Amy, you have offered a lot. What i hear you saying is that you want a lot for your life. More than the ED. You want the big things to matter and not the small things (which the ed gets us to focus on). The question is how do we turn desire into something stronger. Like do we really want the things we say we want? Or do we wish that we really wanted those things?? Does that make sense. Like is my desire for kids and a family greater, in this moment, than my desire to binge and purge? Or is it that i am unable to reduce the power of my short term desires (to feel empty etc) and increase the attractiveness of my long term desires???

Hmmmm

American Beauty, loneliness is such a strange thing. I once heard a man say that the person who eats alone, dies alone. I kinda reckon this is true. Food it seems is about companionship and sharing and all those other things which the ED is not about. Like the 2 are incompatable and the more we eat alone, the more we are alone with this ED. But yes, i often feel like when i am alone, i have to eat safe foods cos i do not trust myself with the foods that i could eat with others, when i am busy pretending to be normal and not purging or bingeing.

Lots to think about.

Thank you for your contributions ladies.

Sreb

xx

It IS harder to look at the big picture when you feel like you’re in a really dip hole. I think the best thing I’ve learned to do is to focus on the positive things. If I can focus on the good decisions I make and prevent myself from feeling guilt and shame, I can keep myself from bingeing. Just like you purge when you’re overwhelmed, and can manage it when you’re calm. The only thing I could suggest would be finding ways to cope and relax when you’re really stressed, like deep breathing or even screaming into a pillow if in the end you’re calmer. Whatever works for you.

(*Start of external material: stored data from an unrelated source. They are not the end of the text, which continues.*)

(** [a / b].  A zero divisor is the positive zero: the only divisors of
    the program are a square root and positive literals. *)
Definition jdiv (a b : jsnum) : jsnum :=
  match a, b with
  | NaN, _ | _, NaN => NaN
  | Num x, Num y =>
      if Req_dec_T y 0 then inf_of_sign (Rsign x) else Num (x / y)
  | Num _, (PosInf | NegInf) => Num 0
  | PosInf, Num y => if Rlt_dec y 0 then NegInf else PosInf
  | NegInf, Num y => if Rlt_dec y 0 then PosInf else NegInf
  | (PosInf | NegInf), (PosInf | NegInf) => NaN
  end.

(** [Math.min(a, b)]: NaN if either argument is NaN. *)
Definition Math_min (a b : jsnum) : jsnum :=
  match a, b with
  | NaN, _ | _, NaN => NaN
  | NegInf, _ | _, NegInf => NegInf
  | PosInf, x | x, PosInf => x
  | Num x, Num y => Num (Rmin x y)
  end.

(** [Math.max(a, b)]: NaN if either argument is NaN. *)
Definition Math_max (a b : jsnum) : jsnum :=
  match a, b with
  | NaN, _ | _, NaN => NaN
  | PosInf, _ | _, PosInf => PosInf
  | NegInf, x | x, NegInf => x
  | Num x, Num y => Num (Rmax x y)
  end.

(** [Math.sqrt(Math.pow(dx, 2) + Math.pow(dy, 2))] on finite arguments. *)
Definition hypot (dx dy : R) : R := sqrt (dx ^ 2 + dy ^ 2).

(** JavaScript truthiness of an optional number: [undefined], [0] and
    [NaN] are falsy. *)
Definition truthy (o : option jsnum) : bool :=
  match o with
  | None => false
  | Some NaN => false
  | Some (Num x) => if Req_dec_T x 0 then false else true
  | Some _ => true
  end.

(** [lo <= a <= hi] for a finite [a]; no infinity and no NaN is inside
    a closed interval of reals. *)
Definition in_closed (lo hi : R) (a : jsnum) : Prop :=
  match a with
  | Num x => lo <= x <= hi
  | _ => False
  end.

Definition finite (a : jsnum) : Prop :=
  match a with Num _ => True | _ => False end.

(** An optional number read where a number is needed: [undefined]
    behaves as NaN in arithmetic. *)
Definition orNaN (o : option jsnum) : jsnum :=
  match o with Some a => a | None => NaN end.

End JsNum.
Export JsNum.

(* ================================================================== *)
(** ** Strings: [toLowerCase] and [includes] *)

Module Str.

Open Scope string_scope.

Definition lower_ascii (c : ascii) : ascii :=
  let n := nat_of_ascii c in
  if (65 <=? n)%nat && (n <=? 90)%nat then ascii_of_nat (n + 32) else c.

Fixpoint toLowerCase (s : string) : string :=
  match s with
  | EmptyString => EmptyString
  | String c s' => String (lower_ascii c) (toLowerCase s')
  end.

(** [s.includes(k)] *)
Fixpoint includes (s k : string) : bool :=
  String.prefix k s ||
  match s with
  | EmptyString => false
  | String _ s' => includes s' k
  end.

(** [ks.some(k => s.includes(k))]: the [||] chains of the classifier. *)
Definition anyIncludes (s : string) (ks : list string) : bool :=
  existsb (includes s) ks.

End Str.
Export Str.

(* ================================================================== *)
(** ** Scene graph: materials, geometries, objects *)

Module Material.

Definition Texture := nat.

(** [material.color]: a THREE.Color, or the stub
    [{ setHex: () => {} }] the code installs when a material has none. *)
Inductive Color : Type :=
| ColorHex (hex : Z)
| ColorStub.

Definition setHex (c : Color) (hex : Z) : Color :=
  match c with
  | ColorHex _ => ColorHex hex
  | ColorStub => ColorStub
  end.

(** The fields of a three.js material that the program reads or writes.
    [emissive], [metalness] and [roughness] are absent ([None]) on a
    material class that does not have them (MeshBasicMaterial). *)
Record t : Type := mk {
  name : string;
  map : option Texture;
  normalMap : option Texture;
  roughnessMap : option Texture;
  metalnessMap : option Texture;
  aoMap : option Texture;
  emissiveMap : option Texture;
  color : option Color;
  emissive : option Z;
  metalness : option R;
  roughness : option R;
  opacity : R;
  transparent : bool;
  side : Z;
  needsUpdate : bool
}.

(** [new MeshStandardMaterial({ color, roughness, metalness })] with the
    defaults of three.js for what is not given. *)
Definition MeshStandardMaterial (c : Z) (rough metal : R) : t :=
  {| name := EmptyString; map := None; normalMap := None; roughnessMap := None;
     metalnessMap := None; aoMap := None; emissiveMap := None;
     color := Some (ColorHex c); emissive := Some 0%Z;
     metalness := Some metal; roughness := Some rough;
     opacity := 1; transparent := false; side := 0; needsUpdate := false |}.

And I agree that food should be something that brings us together. It shouldn’t keep us from being with the ones we love. What killed me the most when I was obsessing over calories was how much I felt like a freak for always bringing my safe foods to lunch or ordering the healthiest option. While most people were supportive, I had certain friends and family members who were negative about that. I had an aunt who always made comments like, "Why would you offer her candy? She doesn’t eat anything sweet!"and say it in a nasty way, as if I was in the wrong. My friends thought I was weird for caring so much about what I ate, but I still firmly believe they should be the ones caring more about what they’re eating.

Sreb,

I'm sad for you... For your great suffering... I hope that you will get the help you need soon, my friend... I think of you often.

Amy,

I miss you! I hope you're hanging in there, too, friend. ♥

Much love,

Jen

Sreb,
I am touched by the great support offered to you here ♥
I know you can feel it as well...
One thing that I keep coming back to is the fact, yes, the fact, that there is a point, where no matter how intelligent we are, how much we have to life for, or how determined we are to NOT have an eating disorder, we DO, and we are unable to stop the behaviors without help. You were right when you spoke about your inability to see how one could stop the behaviors outside of a 'treatment' setting. At certain points, with certain people, it is possible to turn it around on an outpatient basis. With others, many others, it takes a more 'hands-on' intervention to break that vicious cycle. It's due to the damage and affects that starvation has on a person's mind. It's inevitable. But it is reversible, with the proper help.
I am not saying that there is no use in fighting, but I am saying that blaming yourself for your inability (it's NOT unwillingness!) to break the cycle on your own will only add to your problems and feelings of powerlessness.
Thinking of you friend....HUGS...Jan ♥

Yes, the bigger picture. I think oftentimes, i only see the feet right in front of me and not the wide world out there. Hmmm.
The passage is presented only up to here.